[Dataset excerpts]
(* ===== verification/Protocol.v ===== *)
(** * Shared vocabulary of the program

    The status codes ([utils/atlas_status.h]), the CoAP methods and response
    codes ([coap/atlas_coap_method.h], [coap/atlas_coap_response.h]), the
    command types of the TLV protocol ([commands/atlas_command_types.h]) and
    the command execution types ([commands_execute/atlas_command_execute_types.h]).
    A command type is compared with a [uint16_t] read from the wire, so it is
    its number; the other enumerations are inductive types. *)

From S2P Require Import Prelude.

Inductive atlas_status_t :=
| ATLAS_OK
| ATLAS_GENERAL_ERR
| ATLAS_INVALID_HOSTNAME
| ATLAS_INVALID_PORT
| ATLAS_COAP_SRV_DTLS_NOT_SUPPORTED
| ATLAS_COAP_INVALID_URI
| ATLAS_INVALID_CALLBACK
| ATLAS_INVALID_DTLS_IDENTITY
| ATLAS_INVALID_DTLS_PSK
| ATLAS_IDENTITY_FILE_ERROR
| ATLAS_PSK_FILE_ERROR
| ATLAS_INVALID_INPUT
| ATLAS_CORRUPTED_COMMAND
| ATLAS_SOCKET_ERROR
| ATLAS_CORRUPTED_COMMAND_EXECUTION_PAYLOAD
| ATLAS_DEFERRED_COMMAND_EXECUTION.

#[export] Instance atlas_status_eq_dec : EqDecision atlas_status_t.
Proof. solve_decision. Defined.

Inductive atlas_coap_method_t :=
| ATLAS_COAP_METHOD_GET
| ATLAS_COAP_METHOD_POST
| ATLAS_COAP_METHOD_PUT
| ATLAS_COAP_METHOD_DELETE.

#[export] Instance atlas_coap_method_eq_dec : EqDecision atlas_coap_method_t.
Proof. solve_decision. Defined.

Inductive atlas_coap_response_t :=
| ATLAS_COAP_RESP_OK
| ATLAS_COAP_RESP_NOT_FOUND
| ATLAS_COAP_RESP_NOT_ACCEPTABLE_HERE
| ATLAS_COAP_RESP_TIMEOUT
| ATLAS_COAP_RESP_RESET
| ATLAS_COAP_RESP_UNKNOWN.

#[export] Instance atlas_coap_response_eq_dec : EqDecision atlas_coap_response_t.
Proof. solve_decision. Defined.

(** The numbers of the response enumeration. *)
Definition resp_number (r : atlas_coap_response_t) : Z :=
  match r with
  | ATLAS_COAP_RESP_OK => 200
  | ATLAS_COAP_RESP_NOT_FOUND => 404
  | ATLAS_COAP_RESP_NOT_ACCEPTABLE_HERE => 406
  | ATLAS_COAP_RESP_TIMEOUT => 407
  | ATLAS_COAP_RESP_RESET => 408
  | ATLAS_COAP_RESP_UNKNOWN => 409
  end.

(** ** Command types *)

Definition ATLAS_CMD_REGISTER : Z := 0.
Definition ATLAS_CMD_KEEPALIVE : Z := 1.
Definition ATLAS_CMD_IDENTITY : Z := 2.
Definition ATLAS_CMD_IP_PORT : Z := 3.
Definition ATLAS_CMD_TELEMETRY_HOSTNAME : Z := 500.
Definition ATLAS_CMD_TELEMETRY_KERN_INFO : Z := 501.
Definition ATLAS_CMD_TELEMETRY_SYSINFO_UPTIME : Z := 502.
Definition ATLAS_CMD_TELEMETRY_SYSINFO_TOTALRAM : Z := 503.
Definition ATLAS_CMD_TELEMETRY_SYSINFO_FREERAM : Z := 504.
Definition ATLAS_CMD_TELEMETRY_SYSINFO_SHAREDRAM : Z := 505.
Definition ATLAS_CMD_TELEMETRY_SYSINFO_BUFFERRAM : Z := 506.
Definition ATLAS_CMD_TELEMETRY_SYSINFO_TOTALSWAP : Z := 507.
Definition ATLAS_CMD_TELEMETRY_SYSINFO_FREESWAP : Z := 508.
Definition ATLAS_CMD_TELEMETRY_SYSINFO_PROCS : Z := 509.
Definition ATLAS_CMD_TELEMETRY_SYSINFO_LOAD1 : Z := 510.
Definition ATLAS_CMD_TELEMETRY_SYSINFO_LOAD5 : Z := 511.
Definition ATLAS_CMD_TELEMETRY_SYSINFO_LOAD15 : Z := 512.
Definition ATLAS_CMD_TELEMETRY_ALERT_EXT_PUSH_RATE : Z := 513.
Definition ATLAS_CMD_TELEMETRY_ALERT_INT_SCAN_RATE : Z := 514.
Definition ATLAS_CMD_TELEMETRY_ALERT_THRESHOLD : Z := 515.
Definition ATLAS_CMD_TELEMETRY_PACKETS_PER_MINUTE : Z := 516.
Definition ATLAS_CMD_TELEMETRY_PACKETS_AVG : Z := 517.
Definition ATLAS_CMD_DATA_PLANE_POLICY : Z := 1000.
Definition ATLAS_CMD_DATA_PLANE_PACKETS_PER_MINUTE : Z := 1001.
Definition ATLAS_CMD_DATA_PLANE_PACKETS_AVG : Z := 1002.
Definition ATLAS_CMD_DATA_PLANE_GET_IDENTITY : Z := 1003.
Definition ATLAS_CMD_DATA_PLANE_IDENTITY : Z := 1004.
Definition ATLAS_CMD_DATA_PLANE_POLICY_QOS : Z := 1100.
Definition ATLAS_CMD_DATA_PLANE_POLICY_PACKETS_PER_MINUTE : Z := 1101.
Definition ATLAS_CMD_DATA_PLANE_POLICY_PACKETS_MAXLEN : Z := 1102.
Definition ATLAS_CMD_DATA_PLANE_FEATURE_REPUTATION : Z := 1500.
Definition ATLAS_CMD_DATA_PLANE_FEEDBACK : Z := 1501.
Definition ATLAS_CMD_DATA_PLANE_FEEDBACK_IDENTITY : Z := 1502.
Definition ATLAS_CMD_DATA_PLANE_FEEDBACK_SENSOR_TYPE : Z := 1503.
Definition ATLAS_CMD_DATA_PLANE_FEEDBACK_SENSOR : Z := 1504.
Definition ATLAS_CMD_DATA_PLANE_FEEDBACK_RESPONSE_TIME : Z := 1505.
Definition ATLAS_CMD_DATA_PLANE_FEATURE_ERROR : Z := 1506.

(** ** Command execution types *)

Definition ATLAS_CMD_DEVICE_RESTART : Z := 0.
Definition ATLAS_CMD_DEVICE_SHUTDOWN : Z := 1.
Definition ATLAS_CMD_DEVICE_UNKNOWN : Z := 2.
Lemma cmd_while_spec {St} fuel (body : atlas_cmd_t → St → option (St * bool)) len pre c rest s :
  wf_cmd c → Forall wf_cmd rest → (length rest < fuel)%nat →
  let buf := pre ++ store16 c.1 ++ store16 (zlen c.2) ++ c.2 ++ encode rest in
  len = zlen buf →
  cmd_while fuel body (Some (mk_batch len (Some buf))) (Some (zlen pre)) s
  = fold_views body (views (c :: rest)) s.
Proof.
  revert pre c rest s. induction fuel as [|fuel IH]; intros pre [t v] rest s [Ht Hv] Hwf Hf buf Hlen;
    [lia|].
  cbn [fst snd] in *. cbn [cmd_while views fold_views fst snd]. subst buf.
  rewrite cmd_at_spec by done. cbn [mbind option_bind].
  destruct (body _ s) as [[s' leave]|]; [|done]. cbn [mbind option_bind].
  destruct leave; [done|].
  rewrite get_next_spec by done. cbn [mbind option_bind].
  destruct rest as [|c' rest].
  - by destruct fuel.
  - apply Forall_cons_1 in Hwf as [Hc' Hwf]. cbn beta iota zeta.
    rewrite IH; [done..|simpl in Hf; lia|].
    rewrite Hlen, encode_cons, encode_cmd_app. zlen_lia.
Qed.

Lemma encode_length_ge cs : (length cs ≤ length (encode cs))%nat.
Proof.
  induction cs as [|c cs IH]; [done|]. rewrite encode_cons, length_app.
  unfold encode_cmd. simpl. lia.
Qed.

(** Iterating over a batch that holds [cs] is folding over [cs]. *)
Lemma foreach_views {St} (body : atlas_cmd_t → St → option (St * bool)) cs s :
  Forall wf_cmd cs → cs ≠ [] →
  cmd_foreach (Some (mk_batch (zlen (encode cs)) (Some (encode cs)))) body s
  = fold_views body (views cs) s.
Proof.
  intros Hwf Hne. destruct cs as [|[t v] cs]; [done|].
  apply Forall_cons_1 in Hwf as [[Ht Hv] Hwf]. cbn [fst snd] in *.
  pose proof (zlen_nonneg v).
  unfold cmd_foreach. cbn [atlas_cmd_batch_get buf_ length_ mbind option_bind].
  rewrite encode_cons, encode_cmd_app. cbn [fst snd].
  pose proof (cmd_swap_spec [] t (zlen v) (v ++ encode cs)) as Hs.
  cbn [app] in Hs. change (zlen []) with 0 in Hs. rewrite Hs by lia. clear Hs.
  cbn [mbind option_bind].
  apply (cmd_while_spec _ body _ [] (t, v) cs); [done|done| |].
  - cbn [length_]. rewrite zlen_nat. pose proof (encode_length_ge cs).
    rewrite !length_app. lia.
  - cbn [app fst snd]. zlen_lia.
Qed.

End Operations.

(** Adding a list of commands, one after the other. *)
Fixpoint add_all `{Host} (cb : batch_ptr) (cs : list (Z * list byte)) : option batch_ptr :=
  match cs with
  | [] => Some cb
  | (t, v) :: cs => cb ← atlas_cmd_batch_add cb t (zlen v) v; add_all cb cs
  end.
(* ===== verification/Float.v ===== *)
(** * Floating point and its text

    The application of the data plane computes with [float] and [double], reads
    numbers with [atof] and prints them with "%f". The arithmetic is the one of
    IEEE 754, in the executable form of the Standard Library's [SpecFloat]; an
    expression is rounded to the format of its C type after each operation, and
    the sign of a NaN is not represented. *)

From Stdlib Require Import SpecFloat.
From stdpp Require Import base list.
From S2P Require Import Prelude CString.

(** ** Formats

    [float] has 24 bits of precision and exponents below 128, [double] 53 and
    1024. *)

(** A conversion from an integer, and one between the formats. *)
Definition d_of_Z (z : Z) : spec_float := binary_normalize 53 1024 z 0 false.
Definition f_of_Z (z : Z) : spec_float := binary_normalize 24 128 z 0 false.

Definition round_to (prec emax : Z) (x : spec_float) : spec_float :=
  match x with S754_finite s m e => binary_round prec emax s m e | x => x end.
Definition f_of_d : spec_float → spec_float := round_to 24 128.
Definition d_of_f : spec_float → spec_float := round_to 53 1024.

(** To an integer: towards zero. A NaN and an infinity have no value. *)
Definition d_trunc (x : spec_float) : option Z :=
  match x with
  | S754_zero _ => Some 0
  | S754_finite s m e =>
      let v := if decide (0 ≤ e) then Zpos m * 2 ^ e else Zpos m / 2 ^ (- e) in
      Some (if s then - v else v)
  | _ => None
  end.

Definition d_add : spec_float → spec_float → spec_float := SFadd 53 1024.
Definition d_sub : spec_float → spec_float → spec_float := SFsub 53 1024.
Definition d_mul : spec_float → spec_float → spec_float := SFmul 53 1024.
Definition d_div : spec_float → spec_float → spec_float := SFdiv 53 1024.
Definition f_add : spec_float → spec_float → spec_float := SFadd 24 128.
Definition f_sub : spec_float → spec_float → spec_float := SFsub 24 128.
Definition f_mul : spec_float → spec_float → spec_float := SFmul 24 128.
Definition f_div : spec_float → spec_float → spec_float := SFdiv 24 128.

(** ** [atof] *)

Definition dec_value (b : byte) : option Z := if isdigit b then Some (b2z b - 48) else None.

Definition hex_value (b : byte) : option Z :=
  let v := b2z b in
  if isdigit b then Some (v - 48)
  else if decide (97 ≤ v ≤ 102) then Some (v - 87)
  else if decide (65 ≤ v ≤ 70) then Some (v - 55) else None.

(** The digits at the head of a string, added to [acc], and how many. *)
Fixpoint scan_digits (value : byte → option Z) (base : Z) (s : list byte) (acc n : Z)
    : Z * Z * list byte :=
  match s with
  | b :: r => match value b with
              | Some v => scan_digits value base r (base * acc + v) (n + 1)
              | None => (acc, n, s)
              end
  | [] => (acc, n, [])
  end.

(** Digits with at most one point: the number without the point, and how many
    digits are after it. *)
Definition scan_mantissa (value : byte → option Z) (base : Z) (s : list byte)
    : option (Z * Z * list byte) :=
  let '(m, n, r) := scan_digits value base s 0 0 in
  let '(m, k, r) := match r with x2e :: r => scan_digits value base r m 0 | _ => (m, 0, r) end in
  if decide (n + k = 0) then None else Some (m, k, r).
[/Dataset excerpts]
◆ **What the task asks**: Among the records above, only the lines between the line holding "Definition ATLAS_CMD_DATA_PLANE_POLICY_PACKETS_PER_MINUTE : Z" and the line holding "Definition ATLAS_CMD_DEVICE_UNKNOWN : Z := 2.", inclusive, are to be output, exactly as written.

◆ **Answer space**:
Definition ATLAS_CMD_DATA_PLANE_POLICY_PACKETS_PER_MINUTE : Z := 1101.
Definition ATLAS_CMD_DATA_PLANE_POLICY_PACKETS_MAXLEN : Z := 1102.
Definition ATLAS_CMD_DATA_PLANE_FEATURE_REPUTATION : Z := 1500.
Definition ATLAS_CMD_DATA_PLANE_FEEDBACK : Z := 1501.
Definition ATLAS_CMD_DATA_PLANE_FEEDBACK_IDENTITY : Z := 1502.
Definition ATLAS_CMD_DATA_PLANE_FEEDBACK_SENSOR_TYPE : Z := 1503.
Definition ATLAS_CMD_DATA_PLANE_FEEDBACK_SENSOR : Z := 1504.
Definition ATLAS_CMD_DATA_PLANE_FEEDBACK_RESPONSE_TIME : Z := 1505.
Definition ATLAS_CMD_DATA_PLANE_FEATURE_ERROR : Z := 1506.

(** ** Command execution types *)

Definition ATLAS_CMD_DEVICE_RESTART : Z := 0.
Definition ATLAS_CMD_DEVICE_SHUTDOWN : Z := 1.
Definition ATLAS_CMD_DEVICE_UNKNOWN : Z := 2.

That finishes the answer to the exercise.